**SUPPLIED MATERIAL**:

(** [qsort] needs an order: this is one, on names that are C strings. *)
Lemma compare_dir_entries_trans q a b c :
  cstr (de_name a) -> cstr (de_name b) -> cstr (de_name c) ->
  compare_dir_entries q a b <= 0 -> compare_dir_entries q b c <= 0 -> compare_dir_entries q a c <= 0.
Proof.
  intros Ha Hb Hc. unfold compare_dir_entries. set (qs := default (B "na") q).
  assert (forall x y z : Z, (if x =? y then 0 else if y <? x then 1 else -1) <= 0 ->
    (if y =? z then 0 else if z <? y then 1 else -1) <= 0 -> (if x =? z then 0 else if z <? x then 1 else -1) <= 0) as Hn.
  { intros x y z. destruct (Z.eqb_spec x y), (Z.eqb_spec y z), (Z.eqb_spec x z), (Z.ltb_spec y x), (Z.ltb_spec z y), (Z.ltb_spec z x); lia. }
  assert (forall x y z : Z, 0 <= (if x =? y then 0 else if y <? x then 1 else -1) ->
    0 <= (if y =? z then 0 else if z <? y then 1 else -1) -> 0 <= (if x =? z then 0 else if z <? x then 1 else -1)) as Hp.
  { intros x y z. destruct (Z.eqb_spec x y), (Z.eqb_spec y z), (Z.eqb_spec x z), (Z.ltb_spec y x), (Z.ltb_spec z y), (Z.ltb_spec z x); lia. }
  pose proof (strcmp_trans (de_name a) (de_name b) (de_name c) Ha Hb Hc) as S1.
  pose proof (strcmp_trans (de_name c) (de_name b) (de_name a) Hc Hb Ha) as S2.
  rewrite (strcmp_opp (de_name c) (de_name b)), (strcmp_opp (de_name b) (de_name a)), (strcmp_opp (de_name c) (de_name a)) in S2.
  specialize (Hn (st_size (de_file a)) (st_size (de_file b)) (st_size (de_file c))) as N1.
  specialize (Hn (st_mtime (de_file a)) (st_mtime (de_file b)) (st_mtime (de_file c))) as N2.
  specialize (Hp (st_size (de_file a)) (st_size (de_file b)) (st_size (de_file c))) as P1.
  specialize (Hp (st_mtime (de_file a)) (st_mtime (de_file b)) (st_mtime (de_file c))) as P2.
  destruct (st_isdir (de_file a)), (st_isdir (de_file b)), (st_isdir (de_file c)); simpl; try lia;
    destruct (chr qs =? 110), (chr qs =? 115), (chr qs =? 100), (at_ qs 1 =? 100); lia.
Qed.

Section sorting.
Context (cmp : de -> de -> Z) (P : de -> Prop).
Hypothesis cmp_opp : forall a b, cmp a b = - cmp b a.
Hypothesis cmp_trans : forall a b c, P a -> P b -> P c -> cmp a b <= 0 -> cmp b c <= 0 -> cmp a c <= 0.

Lemma insert_entry_perm e l : insert_entry cmp e l ≡ₚ e :: l.
Proof.
  induction l as [|x l IH]; simpl; [done|]. case_match; [done|]. rewrite IH. apply Permutation_swap.
Qed.

Lemma sort_entries_perm l : sort_entries cmp l ≡ₚ l.
Proof. induction l as [|e l IH]; simpl; [done|]. by rewrite insert_entry_perm, IH. Qed.

Lemma insert_entry_sorted e l :
  P e -> Forall P l -> StronglySorted (fun a b => cmp a b <= 0) l ->
  StronglySorted (fun a b => cmp a b <= 0) (insert_entry cmp e l).
Proof.
  intros He Hl Hs. induction Hs as [|x l Hs IH Hx]; simpl; [by repeat constructor|].
  apply Forall_cons in Hl as [HPx Hl].
  destruct (Z.leb_spec (cmp e x) 0) as [Hle|Hgt].
  - constructor; [by constructor|]. constructor; [done|]. rewrite Forall_forall in Hx, Hl |- *.
    intros y Hy. eapply cmp_trans; [done|apply HPx|by apply Hl|done|by apply Hx].
  - constructor; [by apply IH|]. rewrite insert_entry_perm. constructor; [|done]. rewrite cmp_opp. lia.
Qed.

Lemma sort_entries_sorted l : Forall P l -> StronglySorted (fun a b => cmp a b <= 0) (sort_entries cmp l).
Proof.
  induction 1 as [|e l He Hl IH]; simpl; [constructor|]. apply insert_entry_sorted; [done| |done].
  by rewrite sort_entries_perm.
Qed.
End sorting.

(** ** The page *)

Section page.
Context `{OS}.

Lemma scan_entries_collect l acc size w :
  mallocs w = [] -> l <> [] \/ acc <> None ->
  exists size', scan_entries dir_scan_callback l (DirScanData acc size) w
    = Some (DirScanData (Some (default [] acc ++ l)) size', w).
Proof.
  intros Hm. revert acc size. induction l as [|e l IH]; intros acc size Hne; cbn [scan_entries].
  { destruct Hne as [|Hne]; [done|]. destruct acc as [acc|]; [|done]. exists size. by rewrite app_nil_r. }
  assert (exists size', dir_scan_callback e (DirScanData acc size) w
    = Some (DirScanData (Some (default [] acc ++ [e])) size', w)) as (size' & E).
  { assert (malloc w = Some (true, w)) as Ew by (unfold malloc; rewrite Hm; by destruct w; simpl in *; subst).
    unfold dir_scan_callback, mbind, M_bind, mret, M_ret. cbn [dsd_entries dsd_arr_size].
    destruct acc as [acc|]; [destruct (size <=? _)|]; rewrite ?Ew; cbn [dsd_entries default]; rewrite ?Ew;
      (eexists; reflexivity). }
  unfold mbind, M_bind. rewrite E. destruct (IH (Some (default [] acc ++ [e])) size') as (size'' & ->); [by right|].
  exists size''. cbn [from_option id]. by rewrite <- app_assoc.
Qed.
(* ===== verification/Server.v ===== *)
(** * Dispatching requests

    [convert_uri_to_file_name], [substitute_index_file], [redirect_to_https_port] and
    [handle_request] of src/mongoose.c, with the callbacks of src/tinyweb.c: the
    handler that the connection loop calls.  No file is changed for a client that has
    not logged in for it, and a request that a password file guards gets nothing but a
    challenge without the right digest. *)

From S2P Require Import Prelude CString Options Pattern UriPath UrlCodec Md5 SocketQueue HttpRequest Scanf Access Conn WebSocket Os Auth Files Connection Put Listing Ssi Cgi.

(** ** From the URI to a file *)

(** The memory of the URI after decoding and cleaning it in place; [u] is the text in
    front of the query. *)
Definition clean_uri (u : bytes) : bytes :=
  remove_double_dots_and_double_slashes
    (splice (u ++ [0]) 0 (fst (mg_url_decode u (Z.of_nat (length u) + 1) false))).

(** The URI and the query string that follows its first [?]. *)
Definition split_query (u : bytes) : bytes * option bytes :=
  match find_byte c_quest u with
  | Some i => (take i u, Some (drop (S i) u))
  | None => (u, None)
  end.

Definition set_uri (u : bytes) (query : option bytes) (c : conn) : conn :=
  let ri := request_info c in
  set_request_info (RequestInfo (request_method ri) (Some u) (http_version ri) query (remote_user ri)
    (remote_ip ri) (remote_port ri) (ri_is_ssl ri) (http_headers ri)) c.

Section paths.
Context `{OS}.

(** The first rule of [rewrite] that matches the URI gives the path. *)
Fixpoint rewrite_loop (u buf : bytes) (rules : list (vec * option vec)) : bytes :=
  match rules with
  | [] => buf
  | (a, b) :: rules' =>
      let match_len := match_prefix (vec_str a) u in
      if 0 <? match_len then mg_snprintf (PATH_MAX - 1) (ovec_str b ++ drop (Z.to_nat match_len) u)
      else rewrite_loop u buf rules'
  end.

(** The longest prefix of the path, up to a slash at offset [i] or before, that is a
    CGI program: its name, the rest and its state. *)
Fixpoint path_info_loop (i : nat) (cgi buf : bytes) : option (bytes * bytes * file_stat) :=
  match i with
  | O | 1%nat => None
  | S i' =>
      let prog := take i buf in
      if (at_ buf i =? c_slash) && (0 <? match_prefix cgi prog) && fst (mg_stat prog)
      then Some (prog, drop i buf, snd (mg_stat prog))
      else path_info_loop i' cgi buf
  end.

Definition convert_uri_to_file_name : M (bytes * file_stat) :=
  c ← get_conn;
  let u := default [] (uri (request_info c)) in
  let root := default (B "(null)") (cfg (config_of c) DOCUMENT_ROOT) in
  let buf := rewrite_loop u (mg_snprintf (PATH_MAX - 1) (root ++ u))
               (option_list (cfg (config_of c) REWRITE) true) in
  let '(found, st) := mg_stat buf in
  if found then mret (buf, st)
  else match path_info_loop (length buf) (default [] (cfg (config_of c) CGI_EXTENSIONS)) buf with
       | Some (prog, info, st) =>
           _ ← modify (set_path_info (Some info));
           mret (prog, st)
       | None => mret (buf, FileStat (st_size st) 0 (st_isdir st))
       end.

Fixpoint strip_slashes (n : nat) (path : bytes) : nat :=
  match n with
  | O => O
  | S n' => if at_ path n' =? c_slash then strip_slashes n' path else n
  end.

Fixpoint index_loop (n : nat) (path : bytes) (files : list (vec * option vec)) : option (bytes * file_stat) :=
  match files with
  | [] => None
  | (v, _) :: files' =>
      if (PATH_MAX - (n + 2) <? v_len v)%nat then index_loop n path files'
      else
        let file := take n path ++ B "/" ++ vec_str v in
        if fst (mg_stat file) then Some (file, snd (mg_stat file)) else index_loop n path files'
  end.

(** Whether an index file is found, and the path and state after the call. *)
Definition substitute_index_file (c : conn) (path : bytes) (st : file_stat) : bool * bytes * file_stat :=
  let n := strip_slashes (length path) path in
  match index_loop n path (option_list (cfg (config_of c) INDEX_FILES) false) with
  | Some (file, st') => (true, file, st')
  | None => (false, take n path, st)
  end.
End paths.

Definition is_put_or_delete_request (c : conn) : bool :=
  match request_method (request_info c) with
  | Some s => streq s (B "PUT") || streq s (B "DELETE")
  | None => false
  end.

Fixpoint get_first_ssl_listener_index (l : list socket) : option nat :=
  match l with
  | [] => None
  | so :: l' => if is_ssl so then Some 0%nat else S <$> get_first_ssl_listener_index l'
  end.

(** A Host header that is empty leaves [host] without a value. *)
Definition redirect_to_https_port (listeners : list socket) (ssl_index : nat) : M unit :=
  c ← get_conn;
  let own := sockaddr_to_string 1025 (lsa (client c)) in
  host ← match header_of c (B "Host") with
         | None => mret own
         | Some h =>
             match sscanf h [Pnot (Some (Z.to_nat 1024)) [c_colon] true] with
             | (1, [SStr host]) => mret host
             | (0, _) => mret own
             | _ => abort
             end
         end;
  let port := from_option (fun so => snd (lsa so)) 0 (listeners !! ssl_index) in
  _ ← mg_printf (B "HTTP/1.1 302 Found" ++ crlf ++ B "Location: https://" ++ host ++ B ":" ++ dec port
                 ++ default [] (uri (request_info c)) ++ crlf ++ crlf);
  mret tt.

(** ** The dispatcher *)

Section server.
Context `{OS} `{Doubles}.
(** The byte order of the machine and the listening sockets; what the websocket code
    finds in uninitialised memory, and the rounds its loop may make. *)
Context (big : bool) (listeners : list socket) (sha_buffer : bytes) (junk : nat -> bytes)
  (ws_fuel : nat) (ws_mem : bytes).

(** The URI is decoded in place, the path found, the throttle set: [path], [file] and
    the byte of the URI at [uri_len - 1]. *)
Definition prepare_request : M (bytes * file_stat * Z) :=
  c ← get_conn;
  let '(u, query) := split_query (default [] (uri (request_info c))) in
  let mem := clean_uri u in
  _ ← modify (set_uri (until_nul mem) query);
  '(path, st) ← convert_uri_to_file_name;
  match set_throttle (cfg (config_of c) THROTTLE) (fst (rsa (client c))) (until_nul mem) with
  | None => abort
  | Some t =>
      _ ← modify (set_throttle_rate t);
      mret (path, st, at_ mem (length u - 1))
  end.

Definition delete_file (path : bytes) : M unit :=
  if os_remove path then
    _ ← emit (FxRemove path);
    send_http_error 200 (B "OK") []
  else send_http_error 500 http_500_error (B "remove(" ++ path ++ B "): " ++ os_strerror).

Definition ext_match (c : conn) (option : nat) (path : bytes) : bool :=
  0 <? match_prefix (default [] (cfg (config_of c) option)) path.

(** A file or directory that is there and may be shown. *)
Definition serve_path (path : bytes) (st : file_stat) (last_byte : Z) : M unit :=
  c ← get_conn;
  let ri := request_info c in
  let method := default [] (request_method ri) in
  if st_isdir st && negb (last_byte =? c_slash) then
    _ ← mg_printf (B "HTTP/1.1 301 Moved Permanently" ++ crlf
                   ++ B "Location: " ++ default [] (uri ri) ++ B "/" ++ crlf ++ crlf);
    mret tt
  else if streq method (B "PROPFIND") then handle_propfind path st
  else
    let '(found, path, st) := if st_isdir st then substitute_index_file c path st else (true, path, st) in
    if negb found then
      if mg_strcasecmp (default [] (cfg (config_of c) ENABLE_DIRECTORY_LISTING)) (B "yes") =? 0
      then handle_directory_request path
      else send_http_error 403 (B "Directory Listing Denied") (B "Directory listing denied")
    else if ext_match c CGI_EXTENSIONS path then
      if negb (streq method (B "POST")) && negb (streq method (B "HEAD")) && negb (streq method (B "GET"))
      then send_http_error 501 (B "Not Implemented") (B "Method " ++ method ++ B " is not implemented")
      else handle_cgi_request path
    else if ext_match c SSI_EXTENSIONS path then handle_ssi_file_request path
    else if is_not_modified c st then send_http_error 304 (B "Not Modified") []
    else handle_file_request path st.

(** What is done for a request that may be served. *)
Definition dispatch (path : bytes) (st : file_stat) (last_byte : Z) : M unit :=
  c ← get_conn;
  let method := default [] (request_method (request_info c)) in
  if is_websocket_request c then
    handle_websocket_request big sha_buffer junk websocket_data_handler ws_fuel ws_mem
  else if streq method (B "OPTIONS") then send_options
  else match cfg (config_of c) DOCUMENT_ROOT with
  | None => send_http_error 404 (B "Not Found") (B "Not Found")
  | Some _ =>
      allowed ← (if is_put_or_delete_request c then
                   match cfg (config_of c) PUT_DELETE_PASSWORDS_FILE with
                   | None => mret false
                   | Some _ => is_authorized_for_put big
                   end
                 else mret true);
      if negb allowed then send_authorization_request
      else if streq method (B "PUT") then put_file path
      else if streq method (B "DELETE") then delete_file path
      else if (st_mtime st =? 0) || must_hide_file (config_of c) path then
        send_http_error 404 (B "Not Found") (B "File not found")
      else serve_path path st last_byte
  end.

Definition handle_request : RequestHandler :=
  '(path, st, last_byte) ← prepare_request;
  c ← get_conn;
  match (if negb (is_ssl (client c)) && ssl_redir (client c)
         then get_first_ssl_listener_index listeners else None) with
  | Some ssl_index => redirect_to_https_port listeners ssl_index
  | None =>
      authorized ← (if is_put_or_delete_request c then mret true else check_authorization big path);
      if negb authorized then send_authorization_request else dispatch path st last_byte
  end.
End server.
(* ===== verification/GetField.v ===== *)
(** * The CGI tool that prints a form field

    [hex], [decode_query] and [main] of src/cgi-getfield.c.  The decoded fields go one
    after the other to a buffer of 256 bytes on the stack; [None] stands for a store or
    a copy outside of an array.  Any query of short fields gives the first field whose
    name starts with the key. *)

From S2P Require Import Prelude Scanf.

Definition MAX_QUERY_SIZE : nat := 1024.

Definition hex (digit : Z) : Z :=
  if isdigit digit then digit - 48
  else if (65 <=? digit) && (digit <=? 70) then 10 + digit - 65
  else if (97 <=? digit) && (digit <=? 102) then 10 + digit - 97
  else -1.

(** The variables of the loop: [buf], [k], [j], whether [name] is set (it then points to
    [buf]) and the offset [value] points to. *)
Record dq := Dq { dq_buf : bytes; dq_k : nat; dq_j : nat; dq_named : bool; dq_value : nat }.

(** [buf[k] = c] *)
Definition dq_store (buf : bytes) (k : nat) (c : Z) : option bytes :=
  if (k <? length buf)%nat then Some (<[k:=c]> buf) else None.

(** [buf[k++] = c] *)
Definition dq_put (c : Z) (s : dq) : option dq :=
  buf ← dq_store (dq_buf s) (dq_k s) c;
  Some (Dq buf (S (dq_k s)) (dq_j s) (dq_named s) (dq_value s)).

(** A result of 0 with the value, or -1. *)
Inductive dq_out := Value (pval : bytes) | NoValue.

(** The end of a field: a result, or the state for the next field. *)
Definition dq_end (pkey : bytes) (s : dq) : option (dq_out + dq) :=
  let k := dq_k s in
  buf ← dq_store (dq_buf s) k 0;
  let fresh := negb (dq_named s) && (0 <? k)%nat in
  let value := if fresh then k else dq_value s in
  if (dq_named s || fresh) && starts_with (cstr_at buf 0) pkey then
    (* [memcpy(pval, value, k - j)] *)
    if ((dq_j s <=? k) && (value + (k - dq_j s) <=? length buf))%nat
    then Some (inl (Value (take (k - dq_j s) (drop value buf))))
    else None
  else Some (inr (Dq buf 0 (dq_j s) false 0)).

Fixpoint dq_loop (pkey query : bytes) (s : dq) : option dq_out :=
  match query with
  | [] => r ← dq_end pkey s; Some (match r with inl out => out | inr _ => NoValue end)
  | c :: query' =>
      if (c =? c_eq) && negb (dq_named s) then
        if (0 <? dq_k s)%nat then
          s' ← dq_put 0 s;
          dq_loop pkey query' (Dq (dq_buf s') (dq_k s') (dq_k s') true (dq_k s'))
        else dq_loop pkey query' s
      else if c =? c_amp then
        r ← dq_end pkey s;
        match r with inl out => Some out | inr s' => dq_loop pkey query' s' end
      else if c =? c_plus then s' ← dq_put c_space s; dq_loop pkey query' s'
      else if c =? c_percent then
        match query' with
        | a :: b :: query'' =>
            if (0 <=? hex a) && (0 <=? hex b)
            then s' ← dq_put (hex a * 16 + hex b) s; dq_loop pkey query'' s'
            else s' ← dq_put c s; dq_loop pkey query' s'
        | _ => s' ← dq_put c s; dq_loop pkey query' s'
        end
      else s' ← dq_put c s; dq_loop pkey query' s'
  end.

(** [buf] is what the array holds at the call. *)
Definition decode_query (buf query pkey : bytes) : option dq_out :=
  dq_loop pkey query (Dq buf 0 0 false 0).

(** The program: [args] are the arguments after its name; the result is the exit status
    and the output. *)
Definition getfield_main (buf : bytes) (args : list bytes) (stdin : bytes) : option (Z * bytes) :=
  match args with
  | [] => Some (-1, [])
  | key :: rest =>
      let len := match rest with [] => Z.of_nat MAX_QUERY_SIZE | a :: _ => atoi a end in
      let qbuf := if len <? 0 then stdin else take (Z.to_nat len) stdin in
      if (MAX_QUERY_SIZE <=? length qbuf)%nat then None
      else if (0 <? length qbuf)%nat then
        out ← decode_query buf (until_nul qbuf) key;
        Some (match out with Value v => (0, v) | NoValue => (-1, []) end)
      else Some (-1, [])
  end.

Example getfield_1 :
  getfield_main (replicate 256 0) [B "b"] (B "a=1&b=x%2Fy+z&c") = Some (0, B "x/y z").
Proof. by_eval. Qed.
(** The key is compared with the start of a name. *)
Example getfield_2 : getfield_main (replicate 256 0) [B "a"] (B "ab=1&a=2") = Some (0, B "1").
Proof. by_eval. Qed.
(** A field without [=] uses the start of the value before it. *)
Example getfield_3 : getfield_main (replicate 256 0) [B "b"] (B "a=1&b") = None.
Proof. by_eval. Qed.
(** [arg0] is [argv[0]], [args] the arguments behind it. *)
Definition process_command_line_arguments `{OS} (date CONFIG_FILE arg0 : bytes) (args : list bytes)
    : run (list bytes) :=
  let '(config_file, given) := config_file_of CONFIG_FILE arg0 args in
  options ← match os_read config_file with
            | None =>
                if (given : bool)
                then die (B "Cannot open config file " ++ config_file ++ B ": " ++ os_strerror)
                else mret []
            | Some content =>
                _ ← print (B "Loading config file " ++ config_file ++ [c_lf]);
                conf_lines config_file 1 (fgets_lines MAX_CONF_FILE_LINE_SIZE content) []
            end;
  if match args with a :: _ => starts_with a (B "-psn_") | [] => false end then mret options
  else flags_loop date (if (given : bool) then drop 1 args else args) options.

(** What [start_server] is asked to do. *)
Inductive command :=
  | ModifyPasswords (fname domain user pass : bytes)
  | Start (options : list bytes).

Definition start_server `{OS} (date CONFIG_FILE arg0 : bytes) (args : list bytes) : run command :=
  if match args with a :: _ => streq a (B "-A") | [] => false end then
    match args with
    | [_; fname; domain; user; pass] => mret (ModifyPasswords fname domain user pass)
    | _ => show_usage_and_exit date
    end
  else if match args with [a] => streq a (B "-h") || streq a (B "--help") | _ => false end then
    show_usage_and_exit date
  else
    options ← process_command_line_arguments date CONFIG_FILE arg0 args;
    mret (Start options).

**WHAT YOU WILL DO**: Look in the material above for the line with "destruct acc as [acc|]; [destruct" and the line with "remove_double_dots_and_double_slashes", and transcribe exactly those lines and all lines between them, nothing more.

**EXPECTED ANSWER**:
    destruct acc as [acc|]; [destruct (size <=? _)|]; rewrite ?Ew; cbn [dsd_entries default]; rewrite ?Ew;
      (eexists; reflexivity). }
  unfold mbind, M_bind. rewrite E. destruct (IH (Some (default [] acc ++ [e])) size') as (size'' & ->); [by right|].
  exists size''. cbn [from_option id]. by rewrite <- app_assoc.
Qed.
(* ===== verification/Server.v ===== *)
(** * Dispatching requests

    [convert_uri_to_file_name], [substitute_index_file], [redirect_to_https_port] and
    [handle_request] of src/mongoose.c, with the callbacks of src/tinyweb.c: the
    handler that the connection loop calls.  No file is changed for a client that has
    not logged in for it, and a request that a password file guards gets nothing but a
    challenge without the right digest. *)

From S2P Require Import Prelude CString Options Pattern UriPath UrlCodec Md5 SocketQueue HttpRequest Scanf Access Conn WebSocket Os Auth Files Connection Put Listing Ssi Cgi.

(** ** From the URI to a file *)

(** The memory of the URI after decoding and cleaning it in place; [u] is the text in
    front of the query. *)
Definition clean_uri (u : bytes) : bytes :=
  remove_double_dots_and_double_slashes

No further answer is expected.